Fear and Loathing in Las Vegas?

A delegate from one of the strictest states on marijiuana laws (Idaho) visits the biggest weed conference of the year in Las Vegas

By Bill Lewis
Reader Contributor

“Fear and loathing in Las Vegas?” Not bloody likely! And by the way, Hunter S. Thompson was missed at the Marijuana Business Convention (MJBISCON) held Nov. 13-15 in Las Vegas, Nev.

A bird’s eye view of the MJBISCON in Las Vegas. Courtesy photo.

Coordinated with the opening of MJBISCON,  Las Vegas declared Marijuana Week in the city. That’s pretty incredible considering that seven years ago the first convention drew 400 believers, and this year drew 27,600 attendees to a convention floor containing over 1,000 exhibitors. All 50 states were represented along with 70 countries.

They were there to drive business deals and forge valuable connections. Small wonder that Las Vegas welcomed these vendors which included cultivation companies, retail outlets, infused product makers, equipment makers, service providers and financial professionals.

This year was different from last. Canadian companies dominated in 2017. This year, American entrepreneurs came out in force in numbers, but light in financial resources. Most American companies are still held privately due to a lack of financial support. The cause of this dearth of capital is a result of federal drug laws that designated marijuana (and all cannabis) as a Schedule 1 drug with no medical benefit. This results in the Justice Department declaring banks would be in violation of banking regulations if they accepted accounts having anything to do with cannabis. This, in turn, cools the ardor of the venture capitalist wishing to invest in this industry. That is beginning to change as is evidenced by several venture capital companies attending the show.

It appears our new Congress may see fit to permit banking. This will encourage major capital investment and will see marijuana industry pioneers going public. We will see mergers and acquisitions taking place across the board and companies becoming vertically integrated.

We now know for certain the medical benefits of cannabis. The FDA recently approved The first drug comprised of an active ingredient derived from cannabis that treats some forms of epilepsy. CBDs in all its medical forms deserves much of the credit in raising the public awareness and evolving attitudes. Marijuana research reveals there are 120-plus compounds in the plant, which when combined in various ways target a multitude of health problems from simple pain to otherwise untreatable cancer. Compounding combinations utilizing both the THC side and CBDs is called the “entourage effect.” Which simply means the remedy contains more than one compound of the plant.

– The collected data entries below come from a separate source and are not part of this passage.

(** The schema of [EnvVar]. *)
Definition schema_k8sio_api_core_v1_EnvVar (ref : string → string) : definition :=
  {| def_schema := object_of
     ([("name", with_default (JStr "") (typed "string" ""));
      ("value", typed "string" "");
      ("valueFrom", reference (ref "k8s.io/api/core/v1.EnvVarSource"))])
     ["name"];
     def_dependencies := ["k8s.io/api/core/v1.EnvVarSource"] |}.

(** The entries of [GetOpenAPIDefinitions] for these types. *)
Definition core_1_definitions (ref : string → string) : list (string * definition) :=
  [("k8s.io/api/core/v1.AWSElasticBlockStoreVolumeSource", schema_k8sio_api_core_v1_AWSElasticBlockStoreVolumeSource ref);
   ("k8s.io/api/core/v1.Affinity", schema_k8sio_api_core_v1_Affinity ref);
   ("k8s.io/api/core/v1.AppArmorProfile", schema_k8sio_api_core_v1_AppArmorProfile ref);
   ("k8s.io/api/core/v1.AttachedVolume", schema_k8sio_api_core_v1_AttachedVolume ref);
   ("k8s.io/api/core/v1.AvoidPods", schema_k8sio_api_core_v1_AvoidPods ref);
   ("k8s.io/api/core/v1.AzureDiskVolumeSource", schema_k8sio_api_core_v1_AzureDiskVolumeSource ref);
   ("k8s.io/api/core/v1.AzureFilePersistentVolumeSource", schema_k8sio_api_core_v1_AzureFilePersistentVolumeSource ref);
   ("k8s.io/api/core/v1.AzureFileVolumeSource", schema_k8sio_api_core_v1_AzureFileVolumeSource ref);
   ("k8s.io/api/core/v1.Binding", schema_k8sio_api_core_v1_Binding ref);
   ("k8s.io/api/core/v1.CSIPersistentVolumeSource", schema_k8sio_api_core_v1_CSIPersistentVolumeSource ref);
   ("k8s.io/api/core/v1.CSIVolumeSource", schema_k8sio_api_core_v1_CSIVolumeSource ref);
   ("k8s.io/api/core/v1.Capabilities", schema_k8sio_api_core_v1_Capabilities ref);
   ("k8s.io/api/core/v1.CephFSPersistentVolumeSource", schema_k8sio_api_core_v1_CephFSPersistentVolumeSource ref);
   ("k8s.io/api/core/v1.CephFSVolumeSource", schema_k8sio_api_core_v1_CephFSVolumeSource ref);
   ("k8s.io/api/core/v1.CinderPersistentVolumeSource", schema_k8sio_api_core_v1_CinderPersistentVolumeSource ref);
   ("k8s.io/api/core/v1.CinderVolumeSource", schema_k8sio_api_core_v1_CinderVolumeSource ref);
   ("k8s.io/api/core/v1.ClientIPConfig", schema_k8sio_api_core_v1_ClientIPConfig ref);
   ("k8s.io/api/core/v1.ClusterTrustBundleProjection", schema_k8sio_api_core_v1_ClusterTrustBundleProjection ref);
   ("k8s.io/api/core/v1.ComponentCondition", schema_k8sio_api_core_v1_ComponentCondition ref);
   ("k8s.io/api/core/v1.ComponentStatus", schema_k8sio_api_core_v1_ComponentStatus ref);
   ("k8s.io/api/core/v1.ComponentStatusList", schema_k8sio_api_core_v1_ComponentStatusList ref);
   ("k8s.io/api/core/v1.ConfigMap", schema_k8sio_api_core_v1_ConfigMap ref);
   ("k8s.io/api/core/v1.ConfigMapEnvSource", schema_k8sio_api_core_v1_ConfigMapEnvSource ref);
   ("k8s.io/api/core/v1.ConfigMapKeySelector", schema_k8sio_api_core_v1_ConfigMapKeySelector ref);
   ("k8s.io/api/core/v1.ConfigMapList", schema_k8sio_api_core_v1_ConfigMapList ref);
   ("k8s.io/api/core/v1.ConfigMapNodeConfigSource", schema_k8sio_api_core_v1_ConfigMapNodeConfigSource ref);
   ("k8s.io/api/core/v1.ConfigMapProjection", schema_k8sio_api_core_v1_ConfigMapProjection ref);
   ("k8s.io/api/core/v1.ConfigMapVolumeSource", schema_k8sio_api_core_v1_ConfigMapVolumeSource ref);
   ("k8s.io/api/core/v1.Container", schema_k8sio_api_core_v1_Container ref);
   ("k8s.io/api/core/v1.ContainerExtendedResourceRequest", schema_k8sio_api_core_v1_ContainerExtendedResourceRequest ref);
   ("k8s.io/api/core/v1.ContainerImage", schema_k8sio_api_core_v1_ContainerImage ref);
   ("k8s.io/api/core/v1.ContainerPort", schema_k8sio_api_core_v1_ContainerPort ref);
   ("k8s.io/api/core/v1.ContainerResizePolicy", schema_k8sio_api_core_v1_ContainerResizePolicy ref);
   ("k8s.io/api/core/v1.ContainerRestartRule", schema_k8sio_api_core_v1_ContainerRestartRule ref);
   ("k8s.io/api/core/v1.ContainerRestartRuleOnExitCodes", schema_k8sio_api_core_v1_ContainerRestartRuleOnExitCodes ref);
   ("k8s.io/api/core/v1.ContainerState", schema_k8sio_api_core_v1_ContainerState ref);
   ("k8s.io/api/core/v1.ContainerStateRunning", schema_k8sio_api_core_v1_ContainerStateRunning ref);
   ("k8s.io/api/core/v1.ContainerStateTerminated", schema_k8sio_api_core_v1_ContainerStateTerminated ref);
   ("k8s.io/api/core/v1.ContainerStateWaiting", schema_k8sio_api_core_v1_ContainerStateWaiting ref);
   ("k8s.io/api/core/v1.ContainerStatus", schema_k8sio_api_core_v1_ContainerStatus ref);
   ("k8s.io/api/core/v1.ContainerUser", schema_k8sio_api_core_v1_ContainerUser ref);
   ("k8s.io/api/core/v1.DaemonEndpoint", schema_k8sio_api_core_v1_DaemonEndpoint ref);
   ("k8s.io/api/core/v1.DownwardAPIProjection", schema_k8sio_api_core_v1_DownwardAPIProjection ref);
   ("k8s.io/api/core/v1.DownwardAPIVolumeFile", schema_k8sio_api_core_v1_DownwardAPIVolumeFile ref);
   ("k8s.io/api/core/v1.DownwardAPIVolumeSource", schema_k8sio_api_core_v1_DownwardAPIVolumeSource ref);
   ("k8s.io/api/core/v1.EmptyDirVolumeSource", schema_k8sio_api_core_v1_EmptyDirVolumeSource ref);
   ("k8s.io/api/core/v1.EndpointAddress", schema_k8sio_api_core_v1_EndpointAddress ref);
   ("k8s.io/api/core/v1.EndpointPort", schema_k8sio_api_core_v1_EndpointPort ref);
   ("k8s.io/api/core/v1.EndpointSubset", schema_k8sio_api_core_v1_EndpointSubset ref);
   ("k8s.io/api/core/v1.Endpoints", schema_k8sio_api_core_v1_Endpoints ref);
   ("k8s.io/api/core/v1.EndpointsList", schema_k8sio_api_core_v1_EndpointsList ref);
   ("k8s.io/api/core/v1.EnvFromSource", schema_k8sio_api_core_v1_EnvFromSource ref);
   ("k8s.io/api/core/v1.EnvVar", schema_k8sio_api_core_v1_EnvVar ref)].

Research such as this is just beginning in the U.S. due to the Schedule 1 drug designation. By contrast, Israel has 50 years of doing research and breaking down political barriers. Canada has 19 years with legal medical marijuana.

Where do we (the U.S.) go from here?  

Already 33 states have some form of medical marijuana and in 10 states recreational marijuana is now legal. With a Democratic House of Representatives we may see cannabis (both marijuana and hemp) federally legal and subject only to the wide variety of state and local laws. All of these differences will be sorted out economically including taxes, cost of production and political anxieties.

The economic stimulation from the cannabis industry is similar to the run up of tech stocks. Several hundred thousand new jobs have already been created. The industry mavens suggest the valuations of these companies will increase 10 times in the next three years. If there is anything that shows the magnitude of these changes, one has only to look to Coalinga, Calif., where a prison was shut down and is now a marijuana growing facility. Karma catches up again!

Here’s the bottom line: cannabis (marijuana/hemp) is on the rise. Cannabis companies from an investing standpoint however are problematical. Before jumping into the broader market stick to the Canadian companies. Several such as Canopy growth Corp., Aurora cannabis, and Aphria  are the current leaders in the industry. Many other companies may fall by the wayside. Others that have a unique niche will survive as an entity or will be merged or acquired by the major players. Two sources of cannabis industry information that I use are 420intel and New Cannabis Ventures.

Here’s the best part: opening the doors to cannabis both as a commodity and a crafted product, shutters the doors on moralistic law enforcement.

Whatever your interests, either medical or recreational or simply investing in the hottest equity play since tech stocks, I wish you the best.